**Task to complete**:
Return all lines from the entries below in which the word "same" is present.

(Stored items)
*-*-*

(* ===== verification/Rollout.v ===== *)
(** * Rollout helpers

    The pure functions the reconciler is built from
    ([internal/service/orchestrator.go]): counting and classifying workloads,
    choosing the victims of a scale-down, conditions, finalizers and the
    normalisation of a rollout specification. *)

From Stdlib Require Import Ascii String.
From Corelib Require Import SpecFloat.
From S2P Require Import Prelude GoLang GoFloat GoSort Model.

(** ** Workloads *)

Definition is_active (w : Workload) : bool :=
  String.eqb w.(Workload_Status) WorkloadRunning || String.eqb w.(Workload_Status) WorkloadPending.

Definition is_running (w : Workload) : bool := String.eqb w.(Workload_Status) WorkloadRunning.

Definition activeWorkloads (l : list Workload) : list Workload := List.filter is_active l.

Definition runningCount (l : list Workload) : Z := lenZ (List.filter is_running l).
Definition runningCountFromSlice (l : list Workload) : Z := lenZ (List.filter is_running l).

Definition activeForRevision (l : list Workload) (rev : Z) : list Workload :=
  List.filter (fun w => w.(Workload_Version) =? rev) l.

Definition oldRevisionWorkloads (l : list Workload) (rev : Z) : list Workload :=
  List.filter (fun w => negb (w.(Workload_Version) =? rev)) l.

Definition runningOrPendingCount (l : list Workload) : Z := lenZ (List.filter is_active l).

Definition minInt (a b : Z) : Z := if a <? b then a else b.
Definition maxInt (a b : Z) : Z := if b <? a then a else b.

(** Pending before running, youngest first. *)
Definition victim_less (a b : Workload) : bool :=
  if negb (String.eqb a.(Workload_Status) b.(Workload_Status))
  then String.eqb a.(Workload_Status) WorkloadPending
  else After a.(Workload_CreatedAt) b.(Workload_CreatedAt).

Definition pickScaleDownVictims (workloads : list Workload) (count : Z) : list Workload :=
  if count <=? 0 then [] else
  let candidates := SliceStable victim_less
    (List.filter (fun w => String.eqb w.(Workload_Status) WorkloadPending
                           || String.eqb w.(Workload_Status) WorkloadRunning) workloads) in
  if count <? lenZ candidates then take (Z.to_nat count) candidates else candidates.

(** ** Conditions and finalizers *)

Definition setCondition (existing : list DeploymentCondition) (next : DeploymentCondition)
    : list DeploymentCondition :=
  let same c := String.eqb c.(DeploymentCondition_Type) next.(DeploymentCondition_Type) in
  let out := List.map (fun c => if same c then next else c) existing in
  if existsb same existing then out else out ++ [next].

Definition removeFinalizer (finalizers : list string) (target : string) : list string :=
  List.filter (fun f => negb (String.eqb f target)) finalizers.

(** ** Rollout specifications *)

Definition clamp0 (z : Z) : Z := if z <? 0 then 0 else z.

Definition normalizeRolloutSpec (r : RolloutSpec) : RolloutSpec :=
  let r := if String.eqb r.(RolloutSpec_Strategy) ""
    then r <| RolloutSpec_Strategy := RolloutStrategyRollingUpdate |> else r in
  let r := r <| RolloutSpec_ProgressDeadlineSeconds ::= clamp0 |>
             <| RolloutSpec_MaxFailedWorkloads ::= clamp0 |>
             <| RolloutSpec_SLOErrorRateThreshold ::=
                  fun x => if f_ltb x f_zero then f_zero else x |>
             <| RolloutSpec_SLOWindowSeconds ::= clamp0 |>
             <| RolloutSpec_RollingUpdate ::= set RollingUpdateSpec_MaxSurge clamp0 |>
             <| RolloutSpec_RollingUpdate ::= set RollingUpdateSpec_MaxUnavailable clamp0 |> in
  if String.eqb r.(RolloutSpec_Strategy) RolloutStrategyCanary then
    r <| RolloutSpec_Canary ::= set CanarySpec_Percentage (fun p => if p <=? 0 then 20 else p) |>
      <| RolloutSpec_Canary ::= set CanarySpec_Percentage (fun p => if 100 <? p then 100 else p) |>
      <| RolloutSpec_Canary ::= set CanarySpec_Enabled (fun _ => true) |>
  else r.

Definition isRolloutInProgress (phase : string) : bool :=
  existsb (String.eqb phase) ["Progressing"; "Canary"; "CanaryPromoting"; "Autoscaling"; "Rollback"].

(** ** Lemmas *)

Lemma minInt_spec a b : minInt a b = Z.min a b.
Proof. unfold minInt. destruct (Z.ltb_spec a b); lia. Qed.

Lemma maxInt_spec a b : maxInt a b = Z.max a b.
Proof. unfold maxInt. destruct (Z.ltb_spec b a); lia. Qed.

Lemma filter_perm {A} (f : A -> bool) l k : l ≡ₚ k -> List.filter f l ≡ₚ List.filter f k.
Proof.
  induction 1 as [|x l k _ IH|x y l|l k m _ IH1 _ IH2]; simpl; try done.
  - destruct (f x); [by constructor|done].
  - destruct (f x), (f y); try done. apply Permutation_swap.
  - by etrans.
Qed.

Lemma filter_split_perm {A} (f : A -> bool) l :
  List.filter f l ++ List.filter (fun x => negb (f x)) l ≡ₚ l.
Proof.
  induction l as [|x l IH]; simpl; [done|]. destruct (f x); simpl.
  - by rewrite IH.
  - by rewrite <- Permutation_middle, IH.
Qed.

Lemma filter_orb_comm {A} (f g : A -> bool) l :
  List.filter (fun x => f x || g x) l = List.filter (fun x => g x || f x) l.
Proof. apply List.filter_ext. intros x. apply orb_comm. Qed.

(** The victims are among the active workloads, [count] of them when there are
    that many. *)
Lemma pickScaleDownVictims_perm l count :
  exists rest, activeWorkloads l ≡ₚ pickScaleDownVictims l count ++ rest.
Proof.
  unfold pickScaleDownVictims. destruct (count <=? 0); [by exists (activeWorkloads l)|].
  set (c := SliceStable _ _).
  assert (Hc : c ≡ₚ activeWorkloads l).
  { unfold c. rewrite SliceStable_perm. unfold activeWorkloads, is_active.
    by rewrite filter_orb_comm. }
  destruct (count <? lenZ c).
  - exists (drop (Z.to_nat count) c). by rewrite take_drop, Hc.
  - exists []. by rewrite app_nil_r, Hc.
Qed.

Lemma pickScaleDownVictims_length l count :
  lenZ (pickScaleDownVictims l count) = Z.max 0 (Z.min count (lenZ (activeWorkloads l))).
Proof.
  unfold pickScaleDownVictims.
  destruct (Z.leb_spec count 0) as [?|Hc]; [pose proof (lenZ_nonneg (activeWorkloads l)); unfold lenZ at 1; simpl; lia|].
  set (c := SliceStable _ _).
  assert (Hlen : lenZ c = lenZ (activeWorkloads l)).
  { unfold c. apply lenZ_perm. rewrite SliceStable_perm. unfold activeWorkloads, is_active.
    by rewrite filter_orb_comm. }
  pose proof (lenZ_nonneg c). destruct (Z.ltb_spec count (lenZ c)); [|lia].
  unfold lenZ in *. rewrite length_take. lia.
Qed.

Lemma elem_of_victims l count x : x ∈ pickScaleDownVictims l count -> x ∈ l /\ is_active x = true.
Proof.
  intros Hx. destruct (pickScaleDownVictims_perm l count) as [rest Hp].
  assert (Hin : x ∈ activeWorkloads l) by (rewrite Hp; set_solver).
  unfold activeWorkloads in Hin. rewrite list_elem_of_In, List.filter_In in Hin.
  by rewrite list_elem_of_In.
Qed.

Lemma clamp0_nonneg z : 0 <= clamp0 z.
Proof. unfold clamp0. destruct (Z.ltb_spec z 0); lia. Qed.

Lemma clamp0_id z : 0 <= z -> clamp0 z = z.
Proof. unfold clamp0. destruct (Z.ltb_spec z 0); lia. Qed.

Lemma normalizeRolloutSpec_RollingUpdate r :
  (normalizeRolloutSpec r).(RolloutSpec_RollingUpdate)
  = r.(RolloutSpec_RollingUpdate) <| RollingUpdateSpec_MaxSurge ::= clamp0 |>
      <| RollingUpdateSpec_MaxUnavailable ::= clamp0 |>.
Proof.
  unfold normalizeRolloutSpec. cbv zeta.
  destruct (String.eqb (RolloutSpec_Strategy r) ""); by destruct (String.eqb _ _).
Qed.

Lemma normalizeRolloutSpec_nonneg r :
  let ru := (normalizeRolloutSpec r).(RolloutSpec_RollingUpdate) in
  0 <= ru.(RollingUpdateSpec_MaxSurge) /\ 0 <= ru.(RollingUpdateSpec_MaxUnavailable).
Proof.
  cbv zeta. rewrite normalizeRolloutSpec_RollingUpdate. cbn -[clamp0].
  split; apply clamp0_nonneg.
Qed.

Lemma active_cases w :
  is_active w = true <-> Workload_Status w = WorkloadRunning \/ Workload_Status w = WorkloadPending.
Proof. unfold is_active. by rewrite orb_true_iff, !String.eqb_eq. Qed.

(** Among active workloads the order of victims is a rank and then an age. *)
Definition victim_rank (w : Workload) : Z := if is_running w then 1 else 0.

Lemma victim_less_rank a b :
  is_active a = true -> is_active b = true ->
  victim_less a b = true <->
    victim_rank a < victim_rank b
    \/ victim_rank a = victim_rank b /\ Workload_CreatedAt b < Workload_CreatedAt a.
Proof.
  intros [Ha|Ha]%active_cases [Hb|Hb]%active_cases; unfold victim_less, victim_rank, is_running, After;
    rewrite Ha, Hb; simpl; rewrite ?Z.ltb_lt; intuition (try lia; try congruence).
Qed.

#[export] Instance victim_less_StrictWeak :
  StrictWeak (fun w => is_active w = true) victim_less.
Proof.
  split.
  - intros x y Hx Hy H. apply not_true_is_false. intros H'.
    rewrite victim_less_rank in H, H' by done. lia.
  - intros x y z Hx Hy Hz H. rewrite victim_less_rank in H |- * by done.
    rewrite (victim_less_rank y z) by done. lia.
Qed.

Lemma StronglySorted_app_cross {A} (R : relation A) l k x y :
  StronglySorted R (l ++ k) -> x ∈ l -> y ∈ k -> R x y.
Proof.
  induction l as [|z l IH]; simpl; [by intros _ ?%not_elem_of_nil|].
  intros Hs. inversion Hs as [|? ? Hs' Hall]; subst. intros [->|Hx]%elem_of_cons Hy.
  - rewrite Forall_forall in Hall. apply Hall, elem_of_app. by right.
  - by apply IH.
Qed.

(** ** Theorems *)

(** C15: a scale-down by [count] picks exactly the asked number of active
    workloads (all of them when there are fewer), never an inactive one; it
    takes pending workloads before running ones and younger ones before older
    ones of the same status. *)
Theorem pickScaleDownVictims_order l count :
  exists kept,
    activeWorkloads l ≡ₚ pickScaleDownVictims l count ++ kept
    /\ lenZ (pickScaleDownVictims l count) = Z.max 0 (Z.min count (lenZ (activeWorkloads l)))
    /\ forall v k, v ∈ pickScaleDownVictims l count -> k ∈ kept ->
         (Workload_Status v = WorkloadRunning -> Workload_Status k = WorkloadRunning)
         /\ (Workload_Status k = Workload_Status v -> Workload_CreatedAt k <= Workload_CreatedAt v).
Proof.
  set (c := SliceStable victim_less (activeWorkloads l)).
  set (n := if count <=? 0 then 0%nat else Z.to_nat count).
  assert (Hc : c ≡ₚ activeWorkloads l) by apply SliceStable_perm.
  assert (Hact : Forall (fun w => is_active w = true) (activeWorkloads l)).
  { apply Forall_forall. intros x. rewrite list_elem_of_In. by intros [_ ?]%List.filter_In. }
  assert (Hp : pickScaleDownVictims l count = take n c).
  { unfold pickScaleDownVictims, n. destruct (count <=? 0); [done|]. rewrite filter_orb_comm.
    fold (activeWorkloads l). change (List.filter _ l) with (activeWorkloads l). fold c.
    destruct (Z.ltb_spec count (lenZ c)); [done|]. rewrite take_ge; [done|]. unfold lenZ in *. lia. }
  exists (drop n c). rewrite pickScaleDownVictims_length, Hp, take_drop. split; [done|].
  split; [done|]. intros v k Hv Hk.
  pose proof (SliceStable_sorted _ victim_less _ Hact) as Hs. fold c in Hs.
  rewrite <- (take_drop n c) in Hs.
  pose proof (StronglySorted_app_cross _ _ _ v k Hs Hv Hk) as Hna.
  rewrite Forall_forall in Hact.
  assert (Hav : is_active v = true) by (apply Hact; rewrite <- Hc, <- (take_drop n c); set_solver).
  assert (Hak : is_active k = true) by (apply Hact; rewrite <- Hc, <- (take_drop n c); set_solver).
  unfold not_after in Hna. apply not_true_iff_false in Hna.
  rewrite victim_less_rank in Hna by done. unfold victim_rank, is_running in Hna.
  apply active_cases in Hak as [Hk'|Hk'], Hav as [Hv'|Hv']; rewrite Hk', Hv' in *;
    simpl in Hna; split; try done; intros _; lia.
Qed.

(** ** Normalisation *)

Lemma f_ltb_zero : f_ltb f_zero f_zero = false.
Proof. done. Qed.

Lemma clamp0_idemp z : clamp0 (clamp0 z) = clamp0 z.
Proof. apply clamp0_id, clamp0_nonneg. Qed.

Definition clamp_pct (p : Z) : Z :=
  let p := if p <=? 0 then 20 else p in if 100 <? p then 100 else p.

Lemma clamp_pct_idemp p : clamp_pct (clamp_pct p) = clamp_pct p.
Proof.
  assert (H : 1 <= clamp_pct p <= 100).
  { unfold clamp_pct. cbv zeta. destruct (Z.leb_spec p 0); [done|].
    destruct (Z.ltb_spec 100 p); lia. }
  unfold clamp_pct at 1. cbv zeta. destruct (Z.leb_spec (clamp_pct p) 0); [lia|].
  destruct (Z.ltb_spec 100 (clamp_pct p)); lia.
Qed.

Definition clamp_slo (x : float64) : float64 := if f_ltb x f_zero then f_zero else x.

Lemma clamp_slo_idemp x : clamp_slo (clamp_slo x) = clamp_slo x.
Proof. unfold clamp_slo. by destruct (f_ltb x f_zero) eqn:H; [rewrite f_ltb_zero|rewrite H]. Qed.

(** [normalizeRolloutSpec], field by field. *)
Lemma normalizeRolloutSpec_fields strategy mu ms en pct dl auto mf slo win :
  normalizeRolloutSpec (MkRolloutSpec strategy (MkRollingUpdateSpec mu ms) (MkCanarySpec en pct)
    dl auto mf slo win)
  = let strategy := if String.eqb strategy "" then RolloutStrategyRollingUpdate else strategy in
    let canary := String.eqb strategy RolloutStrategyCanary in
    MkRolloutSpec strategy (MkRollingUpdateSpec (clamp0 mu) (clamp0 ms))
      (if canary then MkCanarySpec true (clamp_pct pct) else MkCanarySpec en pct)
      (clamp0 dl) auto (clamp0 mf) (clamp_slo slo) (clamp0 win).
Proof.
  unfold normalizeRolloutSpec. cbv zeta.
  cbn -[String.eqb clamp0 f_ltb RolloutStrategyCanary RolloutStrategyRollingUpdate].
  destruct (String.eqb strategy ""); cbn -[String.eqb clamp0 f_ltb RolloutStrategyCanary RolloutStrategyRollingUpdate];
    by destruct (String.eqb _ RolloutStrategyCanary).
Qed.

Lemma normalizeRolloutSpec_idemp r :
  normalizeRolloutSpec (normalizeRolloutSpec r) = normalizeRolloutSpec r.
Proof.
  destruct r as [strategy [mu ms] [en pct] dl auto mf slo win].
  rewrite normalizeRolloutSpec_fields. cbv zeta.
  set (s := if String.eqb strategy "" then _ else _).
  assert (Hs : String.eqb s "" = false).
  { unfold s. by destruct (String.eqb strategy "") eqn:H. }
  destruct (String.eqb s RolloutStrategyCanary) eqn:Hc; rewrite normalizeRolloutSpec_fields; cbv zeta;
    rewrite Hs, Hc, ?clamp0_idemp, ?clamp_pct_idemp, ?clamp_slo_idemp; done.
Qed.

*-*-*

**Written response**:
  let same c := String.eqb c.(DeploymentCondition_Type) next.(DeploymentCondition_Type) in
  let out := List.map (fun c => if same c then next else c) existing in
  if existsb same existing then out else out ++ [next].
    ones of the same status. *)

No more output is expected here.